Required work: Below are the records; give again exactly the line with "(maxResults : Z) (pageToken : option string).", the line with "(** The order", and each line that lies between them, and nothing besides.

Dataset entries:
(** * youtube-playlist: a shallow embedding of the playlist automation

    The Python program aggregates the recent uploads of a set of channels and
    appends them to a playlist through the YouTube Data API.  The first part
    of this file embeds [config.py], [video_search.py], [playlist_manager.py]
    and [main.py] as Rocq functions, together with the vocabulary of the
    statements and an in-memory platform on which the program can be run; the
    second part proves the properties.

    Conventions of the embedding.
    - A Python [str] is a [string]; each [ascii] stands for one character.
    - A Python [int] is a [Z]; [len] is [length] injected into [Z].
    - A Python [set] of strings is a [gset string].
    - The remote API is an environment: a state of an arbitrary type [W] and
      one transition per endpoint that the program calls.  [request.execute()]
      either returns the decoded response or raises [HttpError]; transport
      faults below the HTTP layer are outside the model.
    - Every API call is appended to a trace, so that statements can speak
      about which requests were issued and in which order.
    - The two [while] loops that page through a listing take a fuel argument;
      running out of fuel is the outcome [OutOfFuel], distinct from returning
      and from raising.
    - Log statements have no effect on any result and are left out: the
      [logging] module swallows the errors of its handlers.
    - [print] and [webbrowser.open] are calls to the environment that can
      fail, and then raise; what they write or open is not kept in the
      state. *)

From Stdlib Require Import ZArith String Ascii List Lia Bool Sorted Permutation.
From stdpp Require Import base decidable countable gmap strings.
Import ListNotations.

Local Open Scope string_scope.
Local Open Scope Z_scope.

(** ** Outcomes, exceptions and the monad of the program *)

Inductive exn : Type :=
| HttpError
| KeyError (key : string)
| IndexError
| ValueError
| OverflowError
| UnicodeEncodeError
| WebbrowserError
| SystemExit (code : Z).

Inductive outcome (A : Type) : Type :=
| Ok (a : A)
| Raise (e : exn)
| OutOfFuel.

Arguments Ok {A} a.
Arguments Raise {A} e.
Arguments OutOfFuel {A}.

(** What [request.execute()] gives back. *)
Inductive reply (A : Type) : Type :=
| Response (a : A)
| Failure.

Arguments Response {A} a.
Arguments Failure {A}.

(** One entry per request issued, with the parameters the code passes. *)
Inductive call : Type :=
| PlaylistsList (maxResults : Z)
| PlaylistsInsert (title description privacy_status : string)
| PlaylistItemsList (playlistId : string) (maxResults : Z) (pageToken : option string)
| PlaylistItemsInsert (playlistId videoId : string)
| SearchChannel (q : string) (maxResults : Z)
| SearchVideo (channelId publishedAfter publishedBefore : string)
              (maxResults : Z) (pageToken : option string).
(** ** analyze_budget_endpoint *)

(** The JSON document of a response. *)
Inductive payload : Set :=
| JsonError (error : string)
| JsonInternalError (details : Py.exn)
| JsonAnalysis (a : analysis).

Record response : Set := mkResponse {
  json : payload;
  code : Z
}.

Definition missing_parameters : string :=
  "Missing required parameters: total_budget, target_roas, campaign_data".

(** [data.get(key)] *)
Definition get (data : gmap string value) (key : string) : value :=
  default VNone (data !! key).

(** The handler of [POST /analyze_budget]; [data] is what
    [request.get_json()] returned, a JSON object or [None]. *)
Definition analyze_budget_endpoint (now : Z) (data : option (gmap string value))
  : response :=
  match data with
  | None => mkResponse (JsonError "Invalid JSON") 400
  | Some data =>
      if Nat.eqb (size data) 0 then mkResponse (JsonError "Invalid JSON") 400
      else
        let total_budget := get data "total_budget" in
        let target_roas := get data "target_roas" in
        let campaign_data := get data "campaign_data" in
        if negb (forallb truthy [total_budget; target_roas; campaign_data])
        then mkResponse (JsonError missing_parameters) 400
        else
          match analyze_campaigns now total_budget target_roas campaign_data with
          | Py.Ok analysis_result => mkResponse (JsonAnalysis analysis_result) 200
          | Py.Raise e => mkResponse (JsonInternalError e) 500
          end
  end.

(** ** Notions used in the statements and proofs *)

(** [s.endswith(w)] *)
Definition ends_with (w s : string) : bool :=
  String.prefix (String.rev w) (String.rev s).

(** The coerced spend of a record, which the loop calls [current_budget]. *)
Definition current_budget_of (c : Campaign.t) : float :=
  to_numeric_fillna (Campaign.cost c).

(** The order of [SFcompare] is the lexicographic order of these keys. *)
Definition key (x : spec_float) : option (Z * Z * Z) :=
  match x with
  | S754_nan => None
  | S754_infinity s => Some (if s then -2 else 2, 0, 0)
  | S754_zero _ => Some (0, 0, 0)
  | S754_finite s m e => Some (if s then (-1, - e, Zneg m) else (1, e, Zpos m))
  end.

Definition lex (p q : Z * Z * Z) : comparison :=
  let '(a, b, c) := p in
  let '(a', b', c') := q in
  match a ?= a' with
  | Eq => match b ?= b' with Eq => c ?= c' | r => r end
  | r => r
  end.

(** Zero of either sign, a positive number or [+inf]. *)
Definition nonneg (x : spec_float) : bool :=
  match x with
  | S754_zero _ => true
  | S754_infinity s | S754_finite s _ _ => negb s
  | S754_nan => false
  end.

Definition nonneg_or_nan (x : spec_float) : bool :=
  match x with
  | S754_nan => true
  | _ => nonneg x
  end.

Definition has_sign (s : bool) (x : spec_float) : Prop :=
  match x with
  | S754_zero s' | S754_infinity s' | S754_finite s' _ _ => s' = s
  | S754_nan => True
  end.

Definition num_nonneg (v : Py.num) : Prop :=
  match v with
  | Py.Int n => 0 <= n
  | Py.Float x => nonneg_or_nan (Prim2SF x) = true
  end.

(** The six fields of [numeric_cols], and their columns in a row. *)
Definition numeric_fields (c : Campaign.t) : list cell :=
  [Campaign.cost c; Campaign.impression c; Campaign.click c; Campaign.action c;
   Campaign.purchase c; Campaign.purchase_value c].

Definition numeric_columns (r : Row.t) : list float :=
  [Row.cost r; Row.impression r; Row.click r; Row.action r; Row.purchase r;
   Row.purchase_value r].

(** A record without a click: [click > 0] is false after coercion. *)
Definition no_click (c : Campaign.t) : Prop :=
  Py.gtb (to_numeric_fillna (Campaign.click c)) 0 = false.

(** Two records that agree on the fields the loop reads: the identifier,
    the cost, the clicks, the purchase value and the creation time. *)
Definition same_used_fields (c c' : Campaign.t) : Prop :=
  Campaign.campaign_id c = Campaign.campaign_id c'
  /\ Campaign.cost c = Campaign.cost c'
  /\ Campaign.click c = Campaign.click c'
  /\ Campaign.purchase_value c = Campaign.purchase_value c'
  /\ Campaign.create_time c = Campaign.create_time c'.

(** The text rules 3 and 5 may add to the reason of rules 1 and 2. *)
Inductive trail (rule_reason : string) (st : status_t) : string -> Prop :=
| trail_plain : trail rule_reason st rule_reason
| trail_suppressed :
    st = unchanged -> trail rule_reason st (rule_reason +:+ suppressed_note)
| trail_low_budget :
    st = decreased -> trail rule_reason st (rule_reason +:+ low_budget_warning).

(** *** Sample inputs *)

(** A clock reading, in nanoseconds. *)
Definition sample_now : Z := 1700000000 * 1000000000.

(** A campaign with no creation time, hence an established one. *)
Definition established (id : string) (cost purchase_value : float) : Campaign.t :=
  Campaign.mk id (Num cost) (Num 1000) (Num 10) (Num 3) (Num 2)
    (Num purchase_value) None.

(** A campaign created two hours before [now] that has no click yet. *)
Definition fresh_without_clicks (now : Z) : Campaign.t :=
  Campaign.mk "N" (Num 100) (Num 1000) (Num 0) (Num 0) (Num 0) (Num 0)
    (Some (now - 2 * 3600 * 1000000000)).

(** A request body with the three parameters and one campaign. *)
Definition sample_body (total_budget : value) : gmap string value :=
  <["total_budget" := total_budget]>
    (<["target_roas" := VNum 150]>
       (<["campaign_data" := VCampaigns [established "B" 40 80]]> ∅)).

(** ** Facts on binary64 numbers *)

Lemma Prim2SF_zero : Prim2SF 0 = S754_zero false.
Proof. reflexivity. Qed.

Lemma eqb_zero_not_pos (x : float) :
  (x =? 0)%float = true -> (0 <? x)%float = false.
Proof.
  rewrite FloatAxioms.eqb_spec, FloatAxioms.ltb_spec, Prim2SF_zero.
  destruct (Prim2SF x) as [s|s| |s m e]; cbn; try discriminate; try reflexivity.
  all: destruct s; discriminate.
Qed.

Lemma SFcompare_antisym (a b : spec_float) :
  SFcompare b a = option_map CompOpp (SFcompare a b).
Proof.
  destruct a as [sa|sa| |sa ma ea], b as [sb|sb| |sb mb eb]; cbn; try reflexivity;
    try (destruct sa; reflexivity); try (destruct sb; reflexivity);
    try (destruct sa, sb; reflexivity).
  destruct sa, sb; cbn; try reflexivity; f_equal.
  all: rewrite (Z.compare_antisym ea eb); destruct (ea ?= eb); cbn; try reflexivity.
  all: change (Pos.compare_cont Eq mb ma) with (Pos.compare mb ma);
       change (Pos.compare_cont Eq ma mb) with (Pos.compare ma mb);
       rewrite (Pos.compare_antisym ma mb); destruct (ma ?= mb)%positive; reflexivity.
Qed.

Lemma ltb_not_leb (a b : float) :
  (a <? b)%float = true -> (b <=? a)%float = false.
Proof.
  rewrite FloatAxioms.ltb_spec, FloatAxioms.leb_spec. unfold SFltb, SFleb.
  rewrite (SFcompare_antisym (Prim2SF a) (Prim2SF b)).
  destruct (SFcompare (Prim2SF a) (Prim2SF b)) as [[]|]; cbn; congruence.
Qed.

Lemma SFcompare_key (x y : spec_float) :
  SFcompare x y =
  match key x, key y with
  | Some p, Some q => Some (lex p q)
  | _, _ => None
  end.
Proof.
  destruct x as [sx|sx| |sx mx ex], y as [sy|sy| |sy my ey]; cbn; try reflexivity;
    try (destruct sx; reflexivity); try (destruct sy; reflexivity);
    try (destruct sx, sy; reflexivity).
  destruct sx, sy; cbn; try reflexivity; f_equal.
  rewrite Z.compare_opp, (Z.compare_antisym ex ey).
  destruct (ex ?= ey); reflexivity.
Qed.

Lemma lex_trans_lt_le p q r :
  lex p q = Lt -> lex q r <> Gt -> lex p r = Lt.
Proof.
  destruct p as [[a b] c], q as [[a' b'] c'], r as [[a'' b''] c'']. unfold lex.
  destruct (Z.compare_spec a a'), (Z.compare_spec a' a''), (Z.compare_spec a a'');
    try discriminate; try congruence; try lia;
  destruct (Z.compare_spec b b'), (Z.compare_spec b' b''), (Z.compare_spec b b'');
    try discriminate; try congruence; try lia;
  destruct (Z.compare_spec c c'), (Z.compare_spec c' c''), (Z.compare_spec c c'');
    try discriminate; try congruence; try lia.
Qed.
...
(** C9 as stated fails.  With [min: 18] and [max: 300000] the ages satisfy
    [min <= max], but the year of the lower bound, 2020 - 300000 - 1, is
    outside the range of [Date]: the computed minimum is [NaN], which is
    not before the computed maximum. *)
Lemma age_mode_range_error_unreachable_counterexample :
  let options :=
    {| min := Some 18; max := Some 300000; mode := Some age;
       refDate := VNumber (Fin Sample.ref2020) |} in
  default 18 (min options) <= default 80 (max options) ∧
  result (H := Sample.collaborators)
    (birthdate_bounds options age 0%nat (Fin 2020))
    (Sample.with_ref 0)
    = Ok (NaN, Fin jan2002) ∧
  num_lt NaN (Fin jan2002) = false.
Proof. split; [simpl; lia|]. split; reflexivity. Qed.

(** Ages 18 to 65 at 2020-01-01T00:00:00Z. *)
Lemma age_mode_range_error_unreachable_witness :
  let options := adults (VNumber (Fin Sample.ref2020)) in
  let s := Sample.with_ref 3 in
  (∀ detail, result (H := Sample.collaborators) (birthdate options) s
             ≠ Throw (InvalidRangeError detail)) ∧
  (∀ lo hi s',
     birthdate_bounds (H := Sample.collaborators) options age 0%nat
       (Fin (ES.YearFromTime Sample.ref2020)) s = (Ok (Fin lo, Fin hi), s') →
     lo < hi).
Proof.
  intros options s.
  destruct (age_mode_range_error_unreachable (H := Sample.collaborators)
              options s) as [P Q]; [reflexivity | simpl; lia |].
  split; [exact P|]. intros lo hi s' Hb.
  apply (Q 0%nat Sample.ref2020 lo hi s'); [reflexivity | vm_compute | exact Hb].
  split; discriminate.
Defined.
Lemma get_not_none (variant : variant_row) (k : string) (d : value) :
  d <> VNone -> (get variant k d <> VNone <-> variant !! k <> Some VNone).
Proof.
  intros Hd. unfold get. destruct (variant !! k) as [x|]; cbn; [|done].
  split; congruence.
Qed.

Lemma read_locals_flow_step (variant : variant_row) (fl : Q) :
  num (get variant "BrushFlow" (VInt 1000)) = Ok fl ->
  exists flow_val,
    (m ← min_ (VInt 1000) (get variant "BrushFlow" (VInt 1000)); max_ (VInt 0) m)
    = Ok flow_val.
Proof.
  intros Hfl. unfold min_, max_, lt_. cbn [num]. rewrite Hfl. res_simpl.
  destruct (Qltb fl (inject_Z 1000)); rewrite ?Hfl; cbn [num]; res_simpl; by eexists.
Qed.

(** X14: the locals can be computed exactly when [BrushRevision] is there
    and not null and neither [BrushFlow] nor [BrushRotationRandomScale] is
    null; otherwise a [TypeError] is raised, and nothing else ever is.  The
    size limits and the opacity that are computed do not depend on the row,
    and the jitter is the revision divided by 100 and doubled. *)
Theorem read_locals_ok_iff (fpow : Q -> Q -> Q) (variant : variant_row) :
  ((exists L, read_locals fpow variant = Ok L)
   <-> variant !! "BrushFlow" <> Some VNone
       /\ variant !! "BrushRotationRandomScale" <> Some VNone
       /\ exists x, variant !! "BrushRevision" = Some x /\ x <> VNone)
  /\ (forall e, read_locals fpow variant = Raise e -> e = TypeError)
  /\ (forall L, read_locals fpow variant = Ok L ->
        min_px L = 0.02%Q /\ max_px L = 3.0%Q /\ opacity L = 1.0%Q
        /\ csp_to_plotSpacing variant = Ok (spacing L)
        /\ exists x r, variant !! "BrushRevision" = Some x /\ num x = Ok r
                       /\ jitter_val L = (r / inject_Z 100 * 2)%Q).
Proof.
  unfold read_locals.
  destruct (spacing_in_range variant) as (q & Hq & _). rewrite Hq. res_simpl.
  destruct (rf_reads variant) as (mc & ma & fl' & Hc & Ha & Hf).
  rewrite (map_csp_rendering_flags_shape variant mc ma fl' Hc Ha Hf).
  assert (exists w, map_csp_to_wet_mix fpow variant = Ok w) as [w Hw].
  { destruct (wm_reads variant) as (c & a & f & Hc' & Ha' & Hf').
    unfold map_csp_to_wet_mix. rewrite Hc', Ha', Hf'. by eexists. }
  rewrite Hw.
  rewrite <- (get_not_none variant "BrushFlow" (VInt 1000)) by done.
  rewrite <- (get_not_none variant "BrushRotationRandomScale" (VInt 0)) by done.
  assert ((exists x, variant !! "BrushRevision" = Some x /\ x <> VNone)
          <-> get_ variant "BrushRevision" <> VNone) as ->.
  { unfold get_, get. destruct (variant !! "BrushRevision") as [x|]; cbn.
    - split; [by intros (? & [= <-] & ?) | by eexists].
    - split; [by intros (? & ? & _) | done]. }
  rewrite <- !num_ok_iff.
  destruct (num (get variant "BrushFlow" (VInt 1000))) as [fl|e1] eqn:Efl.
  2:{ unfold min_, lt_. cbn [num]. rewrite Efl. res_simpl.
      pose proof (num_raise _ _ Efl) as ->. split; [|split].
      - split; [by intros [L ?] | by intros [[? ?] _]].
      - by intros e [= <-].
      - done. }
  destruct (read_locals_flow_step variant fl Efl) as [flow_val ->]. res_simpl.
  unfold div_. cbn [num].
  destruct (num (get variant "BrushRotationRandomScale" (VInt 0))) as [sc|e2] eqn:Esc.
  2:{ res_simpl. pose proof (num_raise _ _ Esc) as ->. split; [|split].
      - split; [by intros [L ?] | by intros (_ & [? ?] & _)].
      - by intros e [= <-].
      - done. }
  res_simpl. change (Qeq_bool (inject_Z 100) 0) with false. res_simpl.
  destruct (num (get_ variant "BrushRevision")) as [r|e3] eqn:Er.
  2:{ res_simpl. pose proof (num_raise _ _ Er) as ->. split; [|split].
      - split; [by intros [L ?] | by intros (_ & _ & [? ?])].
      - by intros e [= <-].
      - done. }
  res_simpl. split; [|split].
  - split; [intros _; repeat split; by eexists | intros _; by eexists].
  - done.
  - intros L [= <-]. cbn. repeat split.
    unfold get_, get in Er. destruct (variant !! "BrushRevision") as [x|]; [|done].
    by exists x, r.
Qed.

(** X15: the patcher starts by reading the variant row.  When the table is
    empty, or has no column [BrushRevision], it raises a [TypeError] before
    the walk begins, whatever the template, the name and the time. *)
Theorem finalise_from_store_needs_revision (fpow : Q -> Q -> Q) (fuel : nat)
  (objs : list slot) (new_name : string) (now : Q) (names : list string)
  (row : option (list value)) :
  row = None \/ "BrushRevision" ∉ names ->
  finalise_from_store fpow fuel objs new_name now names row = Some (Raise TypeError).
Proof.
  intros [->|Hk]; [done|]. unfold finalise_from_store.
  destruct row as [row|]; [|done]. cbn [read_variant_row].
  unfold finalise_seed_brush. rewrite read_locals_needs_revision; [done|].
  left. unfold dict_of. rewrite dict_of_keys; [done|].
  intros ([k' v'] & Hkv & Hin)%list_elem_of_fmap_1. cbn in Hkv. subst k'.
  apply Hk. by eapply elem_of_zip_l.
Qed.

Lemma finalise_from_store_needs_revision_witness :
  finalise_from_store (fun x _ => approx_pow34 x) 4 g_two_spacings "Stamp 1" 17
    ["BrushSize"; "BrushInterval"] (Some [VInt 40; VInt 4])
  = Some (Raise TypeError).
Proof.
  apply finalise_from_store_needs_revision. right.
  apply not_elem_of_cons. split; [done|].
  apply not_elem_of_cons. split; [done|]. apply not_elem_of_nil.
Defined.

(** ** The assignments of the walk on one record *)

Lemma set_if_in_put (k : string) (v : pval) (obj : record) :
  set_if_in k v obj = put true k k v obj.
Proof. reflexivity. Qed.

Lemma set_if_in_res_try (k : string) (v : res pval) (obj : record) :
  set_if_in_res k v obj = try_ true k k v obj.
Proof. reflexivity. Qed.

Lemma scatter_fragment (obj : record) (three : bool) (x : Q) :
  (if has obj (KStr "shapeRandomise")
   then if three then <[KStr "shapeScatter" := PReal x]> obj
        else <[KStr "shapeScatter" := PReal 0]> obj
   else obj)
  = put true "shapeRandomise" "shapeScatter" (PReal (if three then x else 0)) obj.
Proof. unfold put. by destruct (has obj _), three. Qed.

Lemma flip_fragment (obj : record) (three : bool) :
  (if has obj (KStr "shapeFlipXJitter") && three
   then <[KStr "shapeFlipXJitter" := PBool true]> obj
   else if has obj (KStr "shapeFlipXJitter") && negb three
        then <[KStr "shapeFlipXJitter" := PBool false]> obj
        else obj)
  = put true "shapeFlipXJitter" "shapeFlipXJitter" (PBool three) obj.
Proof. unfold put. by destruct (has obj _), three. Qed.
==
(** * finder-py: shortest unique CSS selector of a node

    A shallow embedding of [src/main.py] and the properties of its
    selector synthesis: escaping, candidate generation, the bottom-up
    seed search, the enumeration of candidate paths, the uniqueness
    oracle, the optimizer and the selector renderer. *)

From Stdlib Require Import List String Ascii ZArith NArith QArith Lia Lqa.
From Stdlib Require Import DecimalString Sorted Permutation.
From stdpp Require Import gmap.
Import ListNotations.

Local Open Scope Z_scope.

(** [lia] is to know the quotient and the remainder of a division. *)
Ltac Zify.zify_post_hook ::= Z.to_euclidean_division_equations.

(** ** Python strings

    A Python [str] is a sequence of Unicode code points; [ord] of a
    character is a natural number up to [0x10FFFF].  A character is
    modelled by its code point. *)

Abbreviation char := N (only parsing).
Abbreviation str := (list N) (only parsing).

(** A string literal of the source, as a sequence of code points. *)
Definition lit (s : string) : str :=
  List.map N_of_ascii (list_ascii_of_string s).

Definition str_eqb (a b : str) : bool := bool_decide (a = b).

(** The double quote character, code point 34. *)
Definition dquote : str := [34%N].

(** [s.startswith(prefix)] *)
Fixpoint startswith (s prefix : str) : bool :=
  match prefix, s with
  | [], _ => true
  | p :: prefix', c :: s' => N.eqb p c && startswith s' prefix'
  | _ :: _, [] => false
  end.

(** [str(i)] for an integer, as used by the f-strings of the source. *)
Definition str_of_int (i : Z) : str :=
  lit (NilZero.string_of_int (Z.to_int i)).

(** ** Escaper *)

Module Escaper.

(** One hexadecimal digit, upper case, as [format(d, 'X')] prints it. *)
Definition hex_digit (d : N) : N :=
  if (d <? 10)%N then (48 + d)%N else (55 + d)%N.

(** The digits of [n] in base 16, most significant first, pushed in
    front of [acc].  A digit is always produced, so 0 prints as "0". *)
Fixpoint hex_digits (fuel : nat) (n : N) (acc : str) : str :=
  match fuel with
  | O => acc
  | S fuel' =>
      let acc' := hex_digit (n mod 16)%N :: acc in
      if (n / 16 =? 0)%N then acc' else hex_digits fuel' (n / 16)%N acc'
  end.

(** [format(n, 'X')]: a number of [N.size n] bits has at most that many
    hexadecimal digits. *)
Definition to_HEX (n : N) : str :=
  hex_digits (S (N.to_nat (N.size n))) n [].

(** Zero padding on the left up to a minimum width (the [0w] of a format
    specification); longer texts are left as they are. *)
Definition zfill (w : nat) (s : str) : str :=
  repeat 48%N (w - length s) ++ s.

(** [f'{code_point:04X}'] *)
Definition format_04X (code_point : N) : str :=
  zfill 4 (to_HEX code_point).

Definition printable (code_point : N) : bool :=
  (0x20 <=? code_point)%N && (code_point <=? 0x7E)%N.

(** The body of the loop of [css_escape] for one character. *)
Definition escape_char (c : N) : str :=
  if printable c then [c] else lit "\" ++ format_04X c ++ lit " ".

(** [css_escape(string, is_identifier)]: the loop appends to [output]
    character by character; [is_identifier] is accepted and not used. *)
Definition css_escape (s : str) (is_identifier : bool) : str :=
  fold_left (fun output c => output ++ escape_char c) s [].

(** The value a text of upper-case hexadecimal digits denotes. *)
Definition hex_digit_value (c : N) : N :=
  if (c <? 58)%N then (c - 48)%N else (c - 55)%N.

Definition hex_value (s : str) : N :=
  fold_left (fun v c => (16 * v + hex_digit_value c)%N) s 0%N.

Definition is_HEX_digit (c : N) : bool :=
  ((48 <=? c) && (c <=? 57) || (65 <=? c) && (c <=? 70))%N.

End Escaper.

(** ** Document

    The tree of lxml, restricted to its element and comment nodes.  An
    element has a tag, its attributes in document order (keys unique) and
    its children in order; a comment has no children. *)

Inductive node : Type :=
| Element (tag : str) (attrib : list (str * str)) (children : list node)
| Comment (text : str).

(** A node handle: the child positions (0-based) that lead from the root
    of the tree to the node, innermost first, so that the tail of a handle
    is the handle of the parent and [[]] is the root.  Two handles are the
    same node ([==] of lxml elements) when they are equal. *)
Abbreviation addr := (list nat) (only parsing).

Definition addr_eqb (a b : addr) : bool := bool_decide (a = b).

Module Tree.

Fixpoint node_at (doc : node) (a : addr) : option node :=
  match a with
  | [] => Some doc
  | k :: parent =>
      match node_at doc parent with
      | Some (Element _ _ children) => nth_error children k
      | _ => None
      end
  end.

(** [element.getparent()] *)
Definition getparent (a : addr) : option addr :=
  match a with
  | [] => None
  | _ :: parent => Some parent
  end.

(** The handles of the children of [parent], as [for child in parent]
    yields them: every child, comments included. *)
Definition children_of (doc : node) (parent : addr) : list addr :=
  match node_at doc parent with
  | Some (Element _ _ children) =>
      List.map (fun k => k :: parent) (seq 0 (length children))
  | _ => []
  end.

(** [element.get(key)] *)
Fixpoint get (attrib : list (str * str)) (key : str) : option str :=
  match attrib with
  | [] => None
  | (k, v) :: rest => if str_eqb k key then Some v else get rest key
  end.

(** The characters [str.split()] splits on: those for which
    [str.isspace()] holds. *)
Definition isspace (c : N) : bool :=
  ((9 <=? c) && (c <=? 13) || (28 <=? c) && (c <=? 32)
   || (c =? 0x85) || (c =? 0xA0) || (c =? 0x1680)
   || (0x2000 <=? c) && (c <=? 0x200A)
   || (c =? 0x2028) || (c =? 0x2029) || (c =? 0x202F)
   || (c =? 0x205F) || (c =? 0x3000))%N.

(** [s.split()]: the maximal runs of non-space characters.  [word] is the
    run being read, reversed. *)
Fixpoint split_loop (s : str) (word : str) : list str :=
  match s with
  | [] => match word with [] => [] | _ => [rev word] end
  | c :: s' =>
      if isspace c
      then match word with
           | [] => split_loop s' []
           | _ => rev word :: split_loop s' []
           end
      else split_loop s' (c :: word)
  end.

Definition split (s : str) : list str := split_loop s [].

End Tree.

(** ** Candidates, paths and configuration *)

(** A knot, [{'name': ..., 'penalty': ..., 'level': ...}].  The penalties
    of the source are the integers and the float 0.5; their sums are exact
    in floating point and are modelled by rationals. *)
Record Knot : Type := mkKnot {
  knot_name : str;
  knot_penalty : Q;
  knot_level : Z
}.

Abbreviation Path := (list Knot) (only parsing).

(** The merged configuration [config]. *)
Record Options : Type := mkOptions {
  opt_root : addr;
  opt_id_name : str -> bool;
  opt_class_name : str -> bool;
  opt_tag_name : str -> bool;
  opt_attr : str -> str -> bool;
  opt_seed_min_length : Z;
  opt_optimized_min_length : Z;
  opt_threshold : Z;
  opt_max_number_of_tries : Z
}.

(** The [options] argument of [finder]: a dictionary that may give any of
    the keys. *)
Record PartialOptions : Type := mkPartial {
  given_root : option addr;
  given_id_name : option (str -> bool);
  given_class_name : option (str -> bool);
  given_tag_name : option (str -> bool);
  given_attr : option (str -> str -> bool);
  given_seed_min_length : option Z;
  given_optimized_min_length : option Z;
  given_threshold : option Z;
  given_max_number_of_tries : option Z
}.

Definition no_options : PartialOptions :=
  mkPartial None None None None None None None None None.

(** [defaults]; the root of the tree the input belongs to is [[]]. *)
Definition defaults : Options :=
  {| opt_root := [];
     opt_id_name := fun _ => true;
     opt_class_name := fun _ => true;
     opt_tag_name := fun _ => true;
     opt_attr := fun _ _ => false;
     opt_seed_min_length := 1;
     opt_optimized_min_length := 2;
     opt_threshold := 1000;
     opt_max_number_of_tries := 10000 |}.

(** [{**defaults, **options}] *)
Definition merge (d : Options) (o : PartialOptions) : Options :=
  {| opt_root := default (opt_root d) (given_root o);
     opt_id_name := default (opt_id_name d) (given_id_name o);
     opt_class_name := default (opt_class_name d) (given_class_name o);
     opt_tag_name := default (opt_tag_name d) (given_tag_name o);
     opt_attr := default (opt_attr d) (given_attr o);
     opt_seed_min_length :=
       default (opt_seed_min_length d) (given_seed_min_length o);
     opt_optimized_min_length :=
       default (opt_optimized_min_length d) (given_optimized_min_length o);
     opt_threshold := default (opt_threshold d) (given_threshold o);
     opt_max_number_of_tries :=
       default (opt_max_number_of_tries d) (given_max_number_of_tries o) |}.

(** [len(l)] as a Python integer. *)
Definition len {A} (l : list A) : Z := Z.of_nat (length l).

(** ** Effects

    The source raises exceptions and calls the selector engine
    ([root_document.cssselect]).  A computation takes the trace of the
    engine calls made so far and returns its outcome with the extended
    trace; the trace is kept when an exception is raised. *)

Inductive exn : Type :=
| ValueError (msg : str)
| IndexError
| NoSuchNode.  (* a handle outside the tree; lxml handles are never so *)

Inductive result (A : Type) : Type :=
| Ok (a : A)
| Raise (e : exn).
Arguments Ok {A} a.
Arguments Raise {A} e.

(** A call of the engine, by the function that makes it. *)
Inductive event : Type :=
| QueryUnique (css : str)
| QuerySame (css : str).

Answer for this exercise:
              (maxResults : Z) (pageToken : option string).
(** ** analyze_budget_endpoint *)

(** The JSON document of a response. *)
Inductive payload : Set :=
| JsonError (error : string)
| JsonInternalError (details : Py.exn)
| JsonAnalysis (a : analysis).

Record response : Set := mkResponse {
  json : payload;
  code : Z
}.

Definition missing_parameters : string :=
  "Missing required parameters: total_budget, target_roas, campaign_data".

(** [data.get(key)] *)
Definition get (data : gmap string value) (key : string) : value :=
  default VNone (data !! key).

(** The handler of [POST /analyze_budget]; [data] is what
    [request.get_json()] returned, a JSON object or [None]. *)
Definition analyze_budget_endpoint (now : Z) (data : option (gmap string value))
  : response :=
  match data with
  | None => mkResponse (JsonError "Invalid JSON") 400
  | Some data =>
      if Nat.eqb (size data) 0 then mkResponse (JsonError "Invalid JSON") 400
      else
        let total_budget := get data "total_budget" in
        let target_roas := get data "target_roas" in
        let campaign_data := get data "campaign_data" in
        if negb (forallb truthy [total_budget; target_roas; campaign_data])
        then mkResponse (JsonError missing_parameters) 400
        else
          match analyze_campaigns now total_budget target_roas campaign_data with
          | Py.Ok analysis_result => mkResponse (JsonAnalysis analysis_result) 200
          | Py.Raise e => mkResponse (JsonInternalError e) 500
          end
  end.

(** ** Notions used in the statements and proofs *)

(** [s.endswith(w)] *)
Definition ends_with (w s : string) : bool :=
  String.prefix (String.rev w) (String.rev s).

(** The coerced spend of a record, which the loop calls [current_budget]. *)
Definition current_budget_of (c : Campaign.t) : float :=
  to_numeric_fillna (Campaign.cost c).

(** The order of [SFcompare] is the lexicographic order of these keys. *)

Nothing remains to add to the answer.